Maxine Udall talks about the morality and microeconomics of heath care. Yes, some physicians accustomed to their privileges might leave the profession before health care reform becomes a reality. It's a free country: for every one who leaves there are a hundred who would happily take his place, either as physicians (once we remove the artificial limitations and rent-seeking from medical schools*) or as substitutes such as nurses or physicians assistants who can effectively treat many conditions.

*Not all strictures imposed by medical schools are artificial and pragmatically unjustified. But some clearly are, and serve only to artificially restrict the supply of physicians.

Everyone talks about the iron laws of economics until it's their professional privilege that's on the chopping block. I know whereof I speak: my own middle-class privilege was completely destroyed by economics. When I was young, it happened that I had real talent at computer programming. Then, the demand for people who could just turn the damn things on and make them do something far exceeded the supply, and those of us with demonstrated competence could make quite a bit of money.
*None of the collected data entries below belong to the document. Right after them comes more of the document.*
Lemma extendsF_refl f : extendsF f f.
Proof.
  split; [done|]. exists []. split; [by rewrite app_nil_r|].
  symmetry. apply list_alter_id. intros B. apply addValues_nil.
Qed.

Lemma extendsF_trans f1 f2 f3 : extendsF f1 f2 → extendsF f2 f3 → extendsF f1 f3.
Proof.
  intros (He1 & p1 & Hv1 & Hb1) (He2 & p2 & Hv2 & Hb2).
  split; [congruence|]. exists (p1 ++ p2). split; [by rewrite Hv2, Hv1, app_assoc|].
  rewrite Hb2, Hb1, He1, list_alter_alter_eq. apply list_alter_ext; [|done].
  intros B _. simpl. rewrite addValues_app. f_equal.
  rewrite Hv1, !length_app. symmetry. apply seq_app.
Qed.

Lemma extendsF_lookup f f' p V : extendsF f f' → Vals f !! p = Some V → Vals f' !! p = Some V.
Proof. intros (_ & probes & -> & _) Hp. by apply lookup_app_l_Some. Qed.

(** A block before is, values added at its end apart, that block after;
    only the entry block gains values. *)
Lemma extendsF_block f f' b B :
  extendsF f f' → Blocks f !! b = Some B →
  ∃ vs, Blocks f' !! b = Some (addValues B vs) ∧ (b ≠ Entry f → vs = []).
Proof.
  intros (_ & probes & _ & ->) HB. rewrite list_lookup_alter. case_decide as Hb.
  - subst b. rewrite HB. simpl. eexists. split; [done|]. by intros [].
  - exists []. by rewrite addValues_nil.
Qed.

Lemma extendsF_block_inv f f' b B' :
  extendsF f f' → Blocks f' !! b = Some B' →
  ∃ B vs, Blocks f !! b = Some B ∧ B' = addValues B vs.
Proof.
  intros Hext HB'. destruct (Blocks f !! b) as [B|] eqn:HB.
  - destruct (extendsF_block _ _ _ _ Hext HB) as (vs & HB1 & _).
    exists B, vs. split; [done|]. congruence.
  - destruct Hext as (_ & probes & _ & Hb). rewrite Hb in HB'.
    apply lookup_lt_Some in HB'. rewrite length_alter in HB'.
    apply lookup_ge_None in HB. lia.
Qed.

Lemma extendsF_withProbe f P : extendsF f (withProbe f P).
Proof. split; [done|]. by exists [P]. Qed.

Lemma computeConstValue_extends rw f v args f' n m :
  computeConstValue rw f v args = Ok (f', n, m) → extendsF f f'.
Proof. intros (_ & P & -> & _)%computeConstValue_Ok. apply extendsF_withProbe. Qed.

Lemma visitBinary_cases rw t v V t' :
  visitBinary rw t v V = Ok t' →
  t' = set_cell t v worstLt
  ∨ ∃ a0 a1 f' n m,
      vArgs V !! 0%nat = Some a0 ∧ vArgs V !! 1%nat = Some a1 ∧
      tag (getLatticeCell t a0) = constant ∧ tag (getLatticeCell t a1) = constant ∧
      computeConstValue rw (wl_f t) v [val (getLatticeCell t a0); val (getLatticeCell t a1)]
        = Ok (f', n, m) ∧
      t' = set_cell (set_f t f') v (if m then Const (Some n) else worstLt).
Proof.
  unfold visitBinary. intros (a0 & [_ Ha0]%index_Ok & H)%bind_Ok.
  apply bind_Ok in H as (a1 & [_ Ha1]%index_Ok & H).
  case_bool_decide as Ht0; simpl in H; [|injection H as <-; by left].
  case_bool_decide as Ht1; simpl in H; [|injection H as <-; by left].
  apply bind_Ok in H as (dz & _ & H). destruct dz; [injection H as <-; by left|].
  apply bind_Ok in H as ([[f' n] m] & Hcall & H). right.
  exists a0, a1, f', n, m. repeat split; try done.
  by destruct m; injection H as <-.
Qed.

Lemma visitPhi_args_spec t blk B args i acc l :
  Blocks (wl_f t) !! blk = Some B →
  visitPhi_args t blk i args acc = Ok l →
  l = acc ++ map (λ ia, getLatticeCell t ia.2)
                 (filter (λ ia, visitedPos t blk (bPreds B) ia)
                         (zip (seq i (length args)) args)).
Proof.
  intros HB. revert i acc. induction args as [|a args IH]; intros i acc; simpl.
  - intros [= <-]. by rewrite app_nil_r.
  - unfold getBlock. rewrite HB; simpl.
    intros (p & Hp%orPanic_Ok & H)%bind_Ok.
    rewrite filter_cons.
    assert (Hvp : visitedPos t blk (bPreds B) (i, a) = isVisited t (mkEdge p blk))
      by (unfold visitedPos; simpl; by rewrite Hp).
    destruct (isVisited t (mkEdge p blk)) eqn:Hvis.
    + rewrite decide_True by (by rewrite Hvp).
      apply IH in H as ->. simpl. by rewrite <- app_assoc.
    + rewrite decide_False by (rewrite Hvp; by intros []). by apply IH in H.
Qed.

Lemma visitPhi_Ok t v t' :
  visitPhi t v = Ok t' →
  ∃ V, Vals (wl_f t) !! v = Some V ∧ t' = set_cell t v (meet (phiInputs t V)).
Proof.
  unfold visitPhi. intros (V & HV%orPanic_Ok & H)%bind_Ok.
  apply bind_Ok in H as (l & Hl & [= <-]). exists V. split; [done|].
  unfold phiInputs. destruct (Blocks (wl_f t) !! vBlock V) as [B|] eqn:HB.
  - by rewrite (visitPhi_args_spec _ _ _ _ _ _ _ HB Hl).
  - destruct (vArgs V); simpl in Hl; [by injection Hl as <-|].
    unfold getBlock in Hl. by rewrite HB in Hl.
Qed.

(** The outcomes of the switch of [visitValue]. *)
Lemma visitValue_switch_cases rw t v t' :
  visitValue_switch rw t v = Ok t' →
  ∃ V, Vals (wl_f t) !! v = Some V ∧
    ((isConst V = true ∧ t' = set_cell t v (Const (Some v)))
     ∨ (vOp V = OpCopy ∧ ∃ a0, vArgs V !! 0%nat = Some a0 ∧
          t' = set_cell t v (getLatticeCell t a0))
     ∨ (vOp V = OpPhi ∧ t' = set_cell t v (meet (phiInputs t V)))
     ∨ (vOp V ≠ OpPhi ∧ t' = set_cell t v worstLt)
     ∨ (vOp V ≠ OpPhi ∧ ∃ a0 a1 f' n m,
          computeConstValue rw (wl_f t) v [val (getLatticeCell t a0); val (getLatticeCell t a1)]
            = Ok (f', n, m) ∧
          t' = set_cell (set_f t f') v (if m then Const (Some n) else worstLt))).
Proof.
  unfold visitValue_switch. intros (V & HV%orPanic_Ok & H)%bind_Ok.
  exists V. split; [done|].
  destruct (isConst V) eqn:Hc; [injection H as <-; by left|]. right.
  destruct (decide (vOp V = OpCopy)) as [Hcopy|Hncopy].
  { rewrite Hcopy in H. apply bind_Ok in H as (a0 & [_ Ha0]%index_Ok & [= <-]).
    left. eauto. }
  right. destruct (decide (vOp V = OpPhi)) as [Hphi|Hnphi].
  { rewrite Hphi in H. apply visitPhi_Ok in H as (V' & HV' & ->).
    left. split; [done|]. congruence. }
  right.
  rewrite switch_other in H by done.
  destruct (isFoldable (vOp V)); [|injection H as <-; by left].
  apply visitBinary_cases in H as [->|(a0 & a1 & f' & n & m & _ & _ & _ & _ & Hcall & ->)];
    [by left|].
  right. split; [done|]. by exists a0, a1, f', n, m.
Qed.

(** What a visit changes: one cell, probes at the end of the heap and of
    the values of the entry block, and entries appended to the two
    worklists. *)
Lemma visitValue_switch_frame rw t v t' :
  visitValue_switch rw t v = Ok t' →
  ∃ f' c, t' = set_cell (set_f t f') v c ∧ extendsF (wl_f t) f'.
Proof.
  intros (V & HV & Hcases)%visitValue_switch_cases.
  destruct Hcases as [[_ ->]|[(_ & a0 & _ & ->)|[[_ ->]|[[_ ->]|
    (_ & a0 & a1 & f' & n & m & Hcall & ->)]]]].
  1-4: eexists (wl_f t), _; rewrite set_f_id; split; [done | apply extendsF_refl].
  exists f'. eexists. split; [done|]. by eapply computeConstValue_extends.
Qed.

Lemma visitValue_frame rw t v t' :
  visitValue rw t v = Ok t' →
  ∃ f' c us es,
    t' = addEdges (set_uses (set_cell (set_f t f') v c) (wl_uses t ++ us)) es
    ∧ extendsF (wl_f t) f'
    ∧ visitValue_switch rw t v = Ok (set_cell (set_f t f') v c)
    ∧ (c = getLatticeCell t v → us = [])
    ∧ (c ≠ getLatticeCell t v → us = filter (λ use, v ≠ use) (default [] (wl_defUse t !! v))).
Proof.
  unfold visitValue. intros (t1 & Hsw & H)%bind_Ok.
  destruct (visitValue_switch_frame _ _ _ _ Hsw) as (f' & c & -> & Hext).
  assert (Hcell : getLatticeCell (set_cell (set_f t f') v c) v = c).
  { unfold getLatticeCell; simpl. by rewrite lookup_insert_eq. }
  rewrite Hcell in H. exists f', c. case_bool_decide as Hchg.
  - apply addUses_frame in H as (es & ->). eexists _, es. split; [done|].
    split; [done|]. split; [done|]. split; [|done].
    intros ->. destruct Hchg; done.
  - injection H as <-. exists [], []. split.
    + unfold addEdges, set_uses, set_edges; simpl. by rewrite !app_nil_r.
    + split; [done|]. split; [done|]. split; [done|]. intros Hne. destruct Hchg.
      destruct c as [tc vc], (getLatticeCell t v) as [to vo]; simpl.
      destruct (decide (tc = to)) as [->|]; [|by left]. right. congruence.
Qed.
What we didn't do was artificially restrict the supply; by the time we clued ourselves in to how the capitalist system actually operates and started creating expensive and arbitrarily limited credentialing mechanisms, it was far too late: the invisible hand corrected the imbalance between supply and demand and for all but the most prestigious few, programming became a working class profession with working class wages. (And working class wages today ain't squat.)

1 comment:

  1. Yeah, the whole programming thing caught me, too. I saw the writing on the wall - that's a big part of why I went to law school.

    I was getting squeezed out of programming - I had no real credentials to speak of. I just taught myself to program - my B.S. was in film and video production. So when the projects started to dry up, my lack of "credentials" meant I couldn't get another. It did not matter in the slightest that I was a good programmer - much better than average. HR people don't know anything about that.

    With a law degree, at least, I figured I'd have the credential. I also figured it would be a lot harder to outsource law - not that it isn't done, but in the area I do, it really can't be. (Corporate and Big Law is another matter - but then I'd hate to do that anyway).